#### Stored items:
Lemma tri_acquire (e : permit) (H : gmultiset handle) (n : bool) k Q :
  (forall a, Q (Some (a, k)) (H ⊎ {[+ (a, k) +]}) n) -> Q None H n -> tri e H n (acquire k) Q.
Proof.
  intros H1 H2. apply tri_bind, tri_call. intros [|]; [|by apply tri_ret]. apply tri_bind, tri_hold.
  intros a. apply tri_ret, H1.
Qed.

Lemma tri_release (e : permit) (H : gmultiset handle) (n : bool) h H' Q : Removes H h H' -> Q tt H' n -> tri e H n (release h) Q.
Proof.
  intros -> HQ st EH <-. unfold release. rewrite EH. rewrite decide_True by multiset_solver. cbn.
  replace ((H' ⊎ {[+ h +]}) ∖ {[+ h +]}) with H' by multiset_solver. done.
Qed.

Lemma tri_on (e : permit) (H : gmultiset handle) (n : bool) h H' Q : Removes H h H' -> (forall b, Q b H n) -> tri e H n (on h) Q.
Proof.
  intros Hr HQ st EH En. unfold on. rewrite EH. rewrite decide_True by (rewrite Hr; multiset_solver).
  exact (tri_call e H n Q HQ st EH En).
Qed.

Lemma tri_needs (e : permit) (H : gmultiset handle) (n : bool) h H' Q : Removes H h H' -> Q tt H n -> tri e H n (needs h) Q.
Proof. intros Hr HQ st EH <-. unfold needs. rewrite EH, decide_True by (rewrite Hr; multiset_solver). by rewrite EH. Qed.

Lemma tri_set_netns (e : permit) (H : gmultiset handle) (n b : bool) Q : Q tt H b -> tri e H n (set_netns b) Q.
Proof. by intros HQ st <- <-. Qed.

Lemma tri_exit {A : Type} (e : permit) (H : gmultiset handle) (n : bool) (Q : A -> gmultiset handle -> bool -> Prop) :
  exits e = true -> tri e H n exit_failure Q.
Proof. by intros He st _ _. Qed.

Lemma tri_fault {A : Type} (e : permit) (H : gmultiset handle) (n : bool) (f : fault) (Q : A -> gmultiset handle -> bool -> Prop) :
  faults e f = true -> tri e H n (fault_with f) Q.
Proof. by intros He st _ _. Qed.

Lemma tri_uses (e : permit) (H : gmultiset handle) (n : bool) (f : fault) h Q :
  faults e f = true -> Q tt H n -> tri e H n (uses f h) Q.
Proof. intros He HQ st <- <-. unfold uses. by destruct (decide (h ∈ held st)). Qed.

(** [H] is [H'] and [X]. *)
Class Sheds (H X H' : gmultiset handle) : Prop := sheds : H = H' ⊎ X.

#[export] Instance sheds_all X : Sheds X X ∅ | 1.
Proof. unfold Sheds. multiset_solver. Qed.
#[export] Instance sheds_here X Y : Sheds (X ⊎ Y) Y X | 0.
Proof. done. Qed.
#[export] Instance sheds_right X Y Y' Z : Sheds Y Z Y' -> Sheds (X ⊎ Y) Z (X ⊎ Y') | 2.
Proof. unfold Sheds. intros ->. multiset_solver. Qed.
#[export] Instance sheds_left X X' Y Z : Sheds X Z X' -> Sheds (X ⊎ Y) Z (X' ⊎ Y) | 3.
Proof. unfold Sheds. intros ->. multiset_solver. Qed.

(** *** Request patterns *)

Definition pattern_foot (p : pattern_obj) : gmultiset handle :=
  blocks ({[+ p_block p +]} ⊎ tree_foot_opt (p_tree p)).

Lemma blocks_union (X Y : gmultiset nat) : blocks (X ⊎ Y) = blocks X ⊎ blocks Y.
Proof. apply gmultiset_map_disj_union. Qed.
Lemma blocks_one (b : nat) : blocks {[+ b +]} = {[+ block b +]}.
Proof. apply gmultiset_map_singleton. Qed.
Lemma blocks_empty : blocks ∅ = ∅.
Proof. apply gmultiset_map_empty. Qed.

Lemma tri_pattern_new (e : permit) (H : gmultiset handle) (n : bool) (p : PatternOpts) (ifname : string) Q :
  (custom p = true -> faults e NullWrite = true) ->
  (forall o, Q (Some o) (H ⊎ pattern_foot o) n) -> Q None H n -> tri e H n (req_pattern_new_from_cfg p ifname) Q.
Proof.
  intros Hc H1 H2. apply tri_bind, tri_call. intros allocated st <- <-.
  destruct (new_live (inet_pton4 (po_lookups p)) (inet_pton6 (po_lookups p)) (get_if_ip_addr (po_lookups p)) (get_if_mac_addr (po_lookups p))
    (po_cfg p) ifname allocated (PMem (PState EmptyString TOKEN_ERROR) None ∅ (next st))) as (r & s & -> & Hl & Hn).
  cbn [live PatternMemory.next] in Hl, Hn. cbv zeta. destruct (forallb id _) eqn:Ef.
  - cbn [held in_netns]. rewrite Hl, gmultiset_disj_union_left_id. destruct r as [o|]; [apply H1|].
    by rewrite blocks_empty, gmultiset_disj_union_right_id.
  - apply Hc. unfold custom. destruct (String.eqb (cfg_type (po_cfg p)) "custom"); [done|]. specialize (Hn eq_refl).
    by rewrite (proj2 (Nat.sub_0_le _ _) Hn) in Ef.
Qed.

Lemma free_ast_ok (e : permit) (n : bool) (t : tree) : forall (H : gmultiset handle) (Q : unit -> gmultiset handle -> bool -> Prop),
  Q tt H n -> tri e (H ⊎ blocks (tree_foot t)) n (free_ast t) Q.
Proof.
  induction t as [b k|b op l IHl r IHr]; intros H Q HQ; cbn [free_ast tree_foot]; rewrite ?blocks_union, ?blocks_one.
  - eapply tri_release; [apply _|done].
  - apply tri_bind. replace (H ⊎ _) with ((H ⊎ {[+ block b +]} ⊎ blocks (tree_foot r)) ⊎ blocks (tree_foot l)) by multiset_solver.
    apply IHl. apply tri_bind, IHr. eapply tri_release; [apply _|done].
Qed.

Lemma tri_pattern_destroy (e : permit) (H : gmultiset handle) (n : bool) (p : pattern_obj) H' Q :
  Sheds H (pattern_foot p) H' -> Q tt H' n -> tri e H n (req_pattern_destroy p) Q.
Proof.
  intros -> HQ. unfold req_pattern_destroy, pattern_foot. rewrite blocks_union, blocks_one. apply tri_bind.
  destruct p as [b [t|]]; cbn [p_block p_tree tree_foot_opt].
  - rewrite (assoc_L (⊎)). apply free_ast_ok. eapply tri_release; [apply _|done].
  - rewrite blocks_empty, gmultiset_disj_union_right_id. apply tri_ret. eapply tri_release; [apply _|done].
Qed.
...
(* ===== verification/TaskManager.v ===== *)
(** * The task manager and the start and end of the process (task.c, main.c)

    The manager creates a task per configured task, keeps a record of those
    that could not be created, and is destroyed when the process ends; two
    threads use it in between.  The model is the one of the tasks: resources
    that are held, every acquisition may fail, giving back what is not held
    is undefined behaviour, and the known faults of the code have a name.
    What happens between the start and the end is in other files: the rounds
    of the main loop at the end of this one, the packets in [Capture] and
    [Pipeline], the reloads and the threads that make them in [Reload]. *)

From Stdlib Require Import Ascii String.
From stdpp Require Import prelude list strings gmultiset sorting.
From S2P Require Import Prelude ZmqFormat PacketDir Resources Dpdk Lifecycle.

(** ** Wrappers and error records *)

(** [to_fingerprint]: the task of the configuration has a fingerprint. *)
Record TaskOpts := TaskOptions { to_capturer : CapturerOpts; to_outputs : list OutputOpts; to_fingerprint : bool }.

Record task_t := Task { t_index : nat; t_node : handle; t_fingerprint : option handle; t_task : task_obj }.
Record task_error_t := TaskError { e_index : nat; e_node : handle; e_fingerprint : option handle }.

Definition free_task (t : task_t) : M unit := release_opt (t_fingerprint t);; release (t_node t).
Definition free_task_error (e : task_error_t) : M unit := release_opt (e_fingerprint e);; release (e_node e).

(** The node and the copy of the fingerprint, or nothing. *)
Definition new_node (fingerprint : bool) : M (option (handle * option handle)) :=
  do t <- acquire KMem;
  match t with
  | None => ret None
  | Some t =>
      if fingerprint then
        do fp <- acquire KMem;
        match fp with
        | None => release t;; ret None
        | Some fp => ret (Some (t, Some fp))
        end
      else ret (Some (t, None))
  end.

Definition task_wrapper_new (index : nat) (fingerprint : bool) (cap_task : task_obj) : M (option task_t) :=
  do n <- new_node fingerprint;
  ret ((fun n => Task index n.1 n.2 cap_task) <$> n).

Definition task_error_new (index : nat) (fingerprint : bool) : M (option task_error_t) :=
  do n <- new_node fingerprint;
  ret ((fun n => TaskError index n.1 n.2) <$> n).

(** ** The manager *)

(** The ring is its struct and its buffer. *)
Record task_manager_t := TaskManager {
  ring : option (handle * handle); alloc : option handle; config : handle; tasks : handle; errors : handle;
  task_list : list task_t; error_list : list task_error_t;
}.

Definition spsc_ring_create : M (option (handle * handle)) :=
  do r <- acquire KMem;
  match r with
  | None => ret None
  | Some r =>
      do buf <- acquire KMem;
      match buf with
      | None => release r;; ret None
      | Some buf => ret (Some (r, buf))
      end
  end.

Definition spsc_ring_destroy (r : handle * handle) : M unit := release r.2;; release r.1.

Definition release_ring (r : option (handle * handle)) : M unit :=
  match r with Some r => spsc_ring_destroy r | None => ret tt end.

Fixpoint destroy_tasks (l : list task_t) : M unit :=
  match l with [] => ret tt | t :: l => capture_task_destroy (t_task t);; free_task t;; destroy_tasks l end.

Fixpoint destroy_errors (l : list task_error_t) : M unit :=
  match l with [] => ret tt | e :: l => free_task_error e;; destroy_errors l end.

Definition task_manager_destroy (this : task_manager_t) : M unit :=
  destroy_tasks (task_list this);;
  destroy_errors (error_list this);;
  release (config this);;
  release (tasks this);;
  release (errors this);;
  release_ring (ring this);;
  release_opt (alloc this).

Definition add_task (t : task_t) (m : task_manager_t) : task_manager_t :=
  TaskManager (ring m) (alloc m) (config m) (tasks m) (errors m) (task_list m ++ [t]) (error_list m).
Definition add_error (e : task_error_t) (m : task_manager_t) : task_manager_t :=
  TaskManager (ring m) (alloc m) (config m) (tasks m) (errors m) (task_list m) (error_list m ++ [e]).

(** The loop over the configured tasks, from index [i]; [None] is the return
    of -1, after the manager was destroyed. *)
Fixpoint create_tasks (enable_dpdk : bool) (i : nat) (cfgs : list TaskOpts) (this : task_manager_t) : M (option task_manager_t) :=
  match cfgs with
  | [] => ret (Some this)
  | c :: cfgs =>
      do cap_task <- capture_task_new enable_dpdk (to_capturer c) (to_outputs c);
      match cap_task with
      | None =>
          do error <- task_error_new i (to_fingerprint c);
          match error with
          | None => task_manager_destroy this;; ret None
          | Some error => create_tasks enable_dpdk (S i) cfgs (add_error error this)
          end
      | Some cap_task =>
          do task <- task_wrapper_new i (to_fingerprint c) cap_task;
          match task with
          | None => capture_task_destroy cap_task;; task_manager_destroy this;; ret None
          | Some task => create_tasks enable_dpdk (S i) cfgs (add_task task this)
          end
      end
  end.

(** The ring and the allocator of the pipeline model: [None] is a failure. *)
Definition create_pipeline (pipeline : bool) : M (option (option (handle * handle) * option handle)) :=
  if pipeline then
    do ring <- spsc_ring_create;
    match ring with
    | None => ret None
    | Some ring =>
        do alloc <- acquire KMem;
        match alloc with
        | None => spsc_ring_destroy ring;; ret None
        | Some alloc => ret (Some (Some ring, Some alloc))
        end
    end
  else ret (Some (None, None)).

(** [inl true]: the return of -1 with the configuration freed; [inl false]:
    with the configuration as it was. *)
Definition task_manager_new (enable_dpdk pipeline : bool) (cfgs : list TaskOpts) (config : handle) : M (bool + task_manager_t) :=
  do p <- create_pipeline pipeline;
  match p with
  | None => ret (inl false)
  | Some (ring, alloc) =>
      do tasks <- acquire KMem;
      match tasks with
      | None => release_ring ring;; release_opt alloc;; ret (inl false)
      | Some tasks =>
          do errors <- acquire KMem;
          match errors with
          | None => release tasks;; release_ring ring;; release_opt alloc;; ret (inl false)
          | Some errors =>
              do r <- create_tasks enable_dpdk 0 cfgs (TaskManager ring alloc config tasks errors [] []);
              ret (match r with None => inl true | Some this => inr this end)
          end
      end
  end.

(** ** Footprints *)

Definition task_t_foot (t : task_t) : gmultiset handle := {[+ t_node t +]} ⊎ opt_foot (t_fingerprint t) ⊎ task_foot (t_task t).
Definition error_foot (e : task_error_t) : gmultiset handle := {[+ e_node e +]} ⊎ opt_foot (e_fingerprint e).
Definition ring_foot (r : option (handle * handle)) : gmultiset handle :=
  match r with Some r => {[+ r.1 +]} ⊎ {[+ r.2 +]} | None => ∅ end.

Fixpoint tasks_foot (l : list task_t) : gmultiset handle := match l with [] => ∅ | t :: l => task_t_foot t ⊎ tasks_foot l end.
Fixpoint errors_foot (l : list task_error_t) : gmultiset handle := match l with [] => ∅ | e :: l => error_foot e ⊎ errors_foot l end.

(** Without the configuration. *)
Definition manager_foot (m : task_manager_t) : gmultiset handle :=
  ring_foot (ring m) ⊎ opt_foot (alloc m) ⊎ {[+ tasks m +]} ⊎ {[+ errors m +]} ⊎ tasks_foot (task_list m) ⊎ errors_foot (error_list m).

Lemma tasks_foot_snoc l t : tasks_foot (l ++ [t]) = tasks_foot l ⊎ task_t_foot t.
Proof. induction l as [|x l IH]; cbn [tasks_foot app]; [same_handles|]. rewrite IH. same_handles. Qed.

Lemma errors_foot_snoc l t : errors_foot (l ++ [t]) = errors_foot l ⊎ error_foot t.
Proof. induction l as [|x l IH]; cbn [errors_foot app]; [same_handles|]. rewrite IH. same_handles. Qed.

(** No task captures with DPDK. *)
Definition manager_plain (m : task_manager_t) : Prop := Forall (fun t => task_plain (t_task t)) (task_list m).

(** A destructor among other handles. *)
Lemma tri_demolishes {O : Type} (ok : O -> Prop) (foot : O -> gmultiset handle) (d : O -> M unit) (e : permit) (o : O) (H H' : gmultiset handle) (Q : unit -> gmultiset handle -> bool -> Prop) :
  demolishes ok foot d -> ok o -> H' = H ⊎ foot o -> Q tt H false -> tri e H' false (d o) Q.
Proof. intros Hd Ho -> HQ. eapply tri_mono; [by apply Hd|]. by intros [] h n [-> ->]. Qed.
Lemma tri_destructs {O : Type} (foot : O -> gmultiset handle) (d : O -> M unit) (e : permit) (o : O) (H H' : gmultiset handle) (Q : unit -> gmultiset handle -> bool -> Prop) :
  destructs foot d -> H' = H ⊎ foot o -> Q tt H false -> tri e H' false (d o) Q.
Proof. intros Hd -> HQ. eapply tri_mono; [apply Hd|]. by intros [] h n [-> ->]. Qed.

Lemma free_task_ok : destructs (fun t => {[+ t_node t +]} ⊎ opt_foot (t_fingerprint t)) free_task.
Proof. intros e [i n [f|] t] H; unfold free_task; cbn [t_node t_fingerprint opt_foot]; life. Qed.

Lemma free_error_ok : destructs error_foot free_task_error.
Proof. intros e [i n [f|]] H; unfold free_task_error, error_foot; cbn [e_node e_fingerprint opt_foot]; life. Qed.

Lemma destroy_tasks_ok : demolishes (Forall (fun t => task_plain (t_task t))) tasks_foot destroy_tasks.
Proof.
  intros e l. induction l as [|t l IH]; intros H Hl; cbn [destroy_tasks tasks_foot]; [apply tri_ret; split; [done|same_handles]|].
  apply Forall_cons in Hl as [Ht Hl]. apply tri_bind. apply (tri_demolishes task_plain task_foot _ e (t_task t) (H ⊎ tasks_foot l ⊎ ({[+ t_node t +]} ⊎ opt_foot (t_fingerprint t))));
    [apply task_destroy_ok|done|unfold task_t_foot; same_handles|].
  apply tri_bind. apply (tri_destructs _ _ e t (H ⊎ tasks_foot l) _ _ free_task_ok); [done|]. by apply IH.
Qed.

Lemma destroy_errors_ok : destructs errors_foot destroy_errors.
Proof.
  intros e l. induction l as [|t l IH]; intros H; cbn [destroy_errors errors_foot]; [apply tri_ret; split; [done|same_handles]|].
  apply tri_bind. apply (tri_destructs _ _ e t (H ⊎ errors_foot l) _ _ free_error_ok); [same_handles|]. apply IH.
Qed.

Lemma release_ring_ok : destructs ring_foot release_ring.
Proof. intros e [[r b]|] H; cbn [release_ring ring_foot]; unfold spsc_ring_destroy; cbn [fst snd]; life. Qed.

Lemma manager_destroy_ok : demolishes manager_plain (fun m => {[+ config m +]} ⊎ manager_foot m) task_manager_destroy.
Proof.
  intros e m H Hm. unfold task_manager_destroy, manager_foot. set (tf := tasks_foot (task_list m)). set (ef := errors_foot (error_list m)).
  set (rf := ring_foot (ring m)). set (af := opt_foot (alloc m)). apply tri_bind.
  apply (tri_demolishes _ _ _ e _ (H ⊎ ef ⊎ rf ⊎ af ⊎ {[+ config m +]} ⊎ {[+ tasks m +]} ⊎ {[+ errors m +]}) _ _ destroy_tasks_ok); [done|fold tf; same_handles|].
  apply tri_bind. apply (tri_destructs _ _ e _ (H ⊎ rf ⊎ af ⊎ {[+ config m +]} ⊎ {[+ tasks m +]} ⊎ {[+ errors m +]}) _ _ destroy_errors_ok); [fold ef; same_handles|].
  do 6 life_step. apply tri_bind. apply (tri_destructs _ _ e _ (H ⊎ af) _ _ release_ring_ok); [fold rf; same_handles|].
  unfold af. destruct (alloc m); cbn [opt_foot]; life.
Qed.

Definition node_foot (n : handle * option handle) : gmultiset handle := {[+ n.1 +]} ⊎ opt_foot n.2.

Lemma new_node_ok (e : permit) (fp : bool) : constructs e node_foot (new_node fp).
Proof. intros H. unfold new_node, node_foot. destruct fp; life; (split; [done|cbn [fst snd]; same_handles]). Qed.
* * *
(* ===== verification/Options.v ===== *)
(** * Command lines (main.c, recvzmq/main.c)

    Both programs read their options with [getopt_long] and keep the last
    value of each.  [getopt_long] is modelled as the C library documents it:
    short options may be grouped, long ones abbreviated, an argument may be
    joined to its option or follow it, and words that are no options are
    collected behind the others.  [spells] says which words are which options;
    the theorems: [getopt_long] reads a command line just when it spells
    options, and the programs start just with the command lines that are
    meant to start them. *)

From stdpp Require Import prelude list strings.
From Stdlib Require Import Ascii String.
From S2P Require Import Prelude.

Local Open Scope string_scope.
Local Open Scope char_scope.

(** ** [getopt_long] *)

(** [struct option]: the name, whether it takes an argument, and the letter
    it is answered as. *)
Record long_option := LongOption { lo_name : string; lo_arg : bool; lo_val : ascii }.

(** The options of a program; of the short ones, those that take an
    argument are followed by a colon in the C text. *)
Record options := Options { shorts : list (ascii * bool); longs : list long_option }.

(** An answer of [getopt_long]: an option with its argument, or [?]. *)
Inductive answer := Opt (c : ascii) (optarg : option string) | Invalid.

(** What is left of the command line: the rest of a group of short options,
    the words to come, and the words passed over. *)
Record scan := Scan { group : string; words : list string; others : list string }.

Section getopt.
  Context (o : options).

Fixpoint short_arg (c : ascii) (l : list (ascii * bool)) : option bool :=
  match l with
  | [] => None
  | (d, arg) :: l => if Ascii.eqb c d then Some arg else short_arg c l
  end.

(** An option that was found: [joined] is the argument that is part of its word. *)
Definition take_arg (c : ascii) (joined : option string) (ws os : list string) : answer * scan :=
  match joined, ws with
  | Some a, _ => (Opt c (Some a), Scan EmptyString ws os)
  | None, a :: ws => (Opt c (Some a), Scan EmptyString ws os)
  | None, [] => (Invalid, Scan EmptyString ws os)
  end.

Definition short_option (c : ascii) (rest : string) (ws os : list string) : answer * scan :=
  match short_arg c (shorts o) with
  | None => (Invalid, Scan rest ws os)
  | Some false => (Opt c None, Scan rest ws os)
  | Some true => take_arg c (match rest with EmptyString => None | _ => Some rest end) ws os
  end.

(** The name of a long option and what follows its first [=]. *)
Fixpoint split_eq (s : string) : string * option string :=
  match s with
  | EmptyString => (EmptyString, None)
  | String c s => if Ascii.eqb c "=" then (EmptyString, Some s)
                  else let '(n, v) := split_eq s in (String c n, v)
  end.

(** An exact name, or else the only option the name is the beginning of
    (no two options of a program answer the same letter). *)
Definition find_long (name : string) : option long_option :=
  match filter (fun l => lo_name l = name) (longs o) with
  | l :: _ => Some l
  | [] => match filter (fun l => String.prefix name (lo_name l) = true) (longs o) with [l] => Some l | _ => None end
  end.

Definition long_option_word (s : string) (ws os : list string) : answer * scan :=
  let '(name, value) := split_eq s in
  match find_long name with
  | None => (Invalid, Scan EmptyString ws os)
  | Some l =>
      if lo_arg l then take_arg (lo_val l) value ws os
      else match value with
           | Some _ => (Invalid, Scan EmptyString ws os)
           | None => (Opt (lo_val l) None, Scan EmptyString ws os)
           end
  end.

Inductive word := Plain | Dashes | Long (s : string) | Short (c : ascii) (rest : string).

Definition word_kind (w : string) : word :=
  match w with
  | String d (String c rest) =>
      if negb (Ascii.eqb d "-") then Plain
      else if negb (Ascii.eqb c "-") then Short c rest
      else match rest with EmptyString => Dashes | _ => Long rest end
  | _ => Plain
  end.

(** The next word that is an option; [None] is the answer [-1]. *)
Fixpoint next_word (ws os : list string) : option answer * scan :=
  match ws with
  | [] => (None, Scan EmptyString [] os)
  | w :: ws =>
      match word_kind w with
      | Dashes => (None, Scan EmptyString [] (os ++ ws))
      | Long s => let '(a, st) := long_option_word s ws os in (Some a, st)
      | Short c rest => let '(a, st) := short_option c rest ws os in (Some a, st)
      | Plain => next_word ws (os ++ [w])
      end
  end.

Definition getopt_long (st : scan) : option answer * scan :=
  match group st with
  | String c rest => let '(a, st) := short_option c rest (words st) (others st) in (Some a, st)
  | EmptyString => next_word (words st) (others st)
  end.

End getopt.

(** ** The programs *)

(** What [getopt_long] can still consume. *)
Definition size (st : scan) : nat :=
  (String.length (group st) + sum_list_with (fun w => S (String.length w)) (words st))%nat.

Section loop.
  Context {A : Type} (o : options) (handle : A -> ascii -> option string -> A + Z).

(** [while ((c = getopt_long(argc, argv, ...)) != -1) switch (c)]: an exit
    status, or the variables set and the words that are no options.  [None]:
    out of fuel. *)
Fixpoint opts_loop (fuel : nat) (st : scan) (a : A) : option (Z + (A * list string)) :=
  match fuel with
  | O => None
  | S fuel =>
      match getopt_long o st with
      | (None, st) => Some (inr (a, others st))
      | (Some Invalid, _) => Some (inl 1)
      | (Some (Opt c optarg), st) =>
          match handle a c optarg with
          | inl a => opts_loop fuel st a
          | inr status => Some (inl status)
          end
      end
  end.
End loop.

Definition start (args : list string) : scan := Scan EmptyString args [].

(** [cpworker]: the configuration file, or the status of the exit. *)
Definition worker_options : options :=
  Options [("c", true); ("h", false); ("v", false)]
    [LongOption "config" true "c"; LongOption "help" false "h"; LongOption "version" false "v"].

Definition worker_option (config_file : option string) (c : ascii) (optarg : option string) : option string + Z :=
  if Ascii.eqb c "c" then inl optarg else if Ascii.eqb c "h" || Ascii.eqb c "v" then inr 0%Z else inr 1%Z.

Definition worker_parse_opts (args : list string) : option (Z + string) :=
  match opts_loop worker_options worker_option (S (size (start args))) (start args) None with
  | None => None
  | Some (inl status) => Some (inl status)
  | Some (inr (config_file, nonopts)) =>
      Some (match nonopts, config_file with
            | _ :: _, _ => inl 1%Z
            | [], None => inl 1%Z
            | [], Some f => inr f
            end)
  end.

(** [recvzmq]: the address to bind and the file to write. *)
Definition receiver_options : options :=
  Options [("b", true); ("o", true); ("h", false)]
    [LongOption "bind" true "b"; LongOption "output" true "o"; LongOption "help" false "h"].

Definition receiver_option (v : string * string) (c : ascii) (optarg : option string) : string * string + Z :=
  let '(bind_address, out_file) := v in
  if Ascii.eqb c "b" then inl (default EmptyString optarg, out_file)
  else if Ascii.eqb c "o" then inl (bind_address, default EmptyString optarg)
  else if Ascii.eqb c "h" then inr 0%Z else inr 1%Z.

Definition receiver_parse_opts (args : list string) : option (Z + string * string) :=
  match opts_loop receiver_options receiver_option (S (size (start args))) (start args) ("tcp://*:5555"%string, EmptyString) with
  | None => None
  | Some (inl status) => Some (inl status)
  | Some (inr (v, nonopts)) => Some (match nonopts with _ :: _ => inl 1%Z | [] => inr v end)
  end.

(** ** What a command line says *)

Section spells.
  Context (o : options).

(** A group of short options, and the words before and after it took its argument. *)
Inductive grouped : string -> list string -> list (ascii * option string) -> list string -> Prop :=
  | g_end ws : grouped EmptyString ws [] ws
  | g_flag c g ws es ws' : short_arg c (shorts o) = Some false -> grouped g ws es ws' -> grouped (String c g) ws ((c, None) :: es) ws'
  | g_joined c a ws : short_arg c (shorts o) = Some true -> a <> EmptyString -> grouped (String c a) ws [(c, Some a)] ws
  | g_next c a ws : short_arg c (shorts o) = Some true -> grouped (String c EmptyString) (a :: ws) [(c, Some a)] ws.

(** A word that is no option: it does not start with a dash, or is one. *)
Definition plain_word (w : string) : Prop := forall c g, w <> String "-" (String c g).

#### Problem requirements:
From the entries, copy out each line containing the word "Open".

#### Reply to the task:
Local Open Scope string_scope.
Local Open Scope char_scope.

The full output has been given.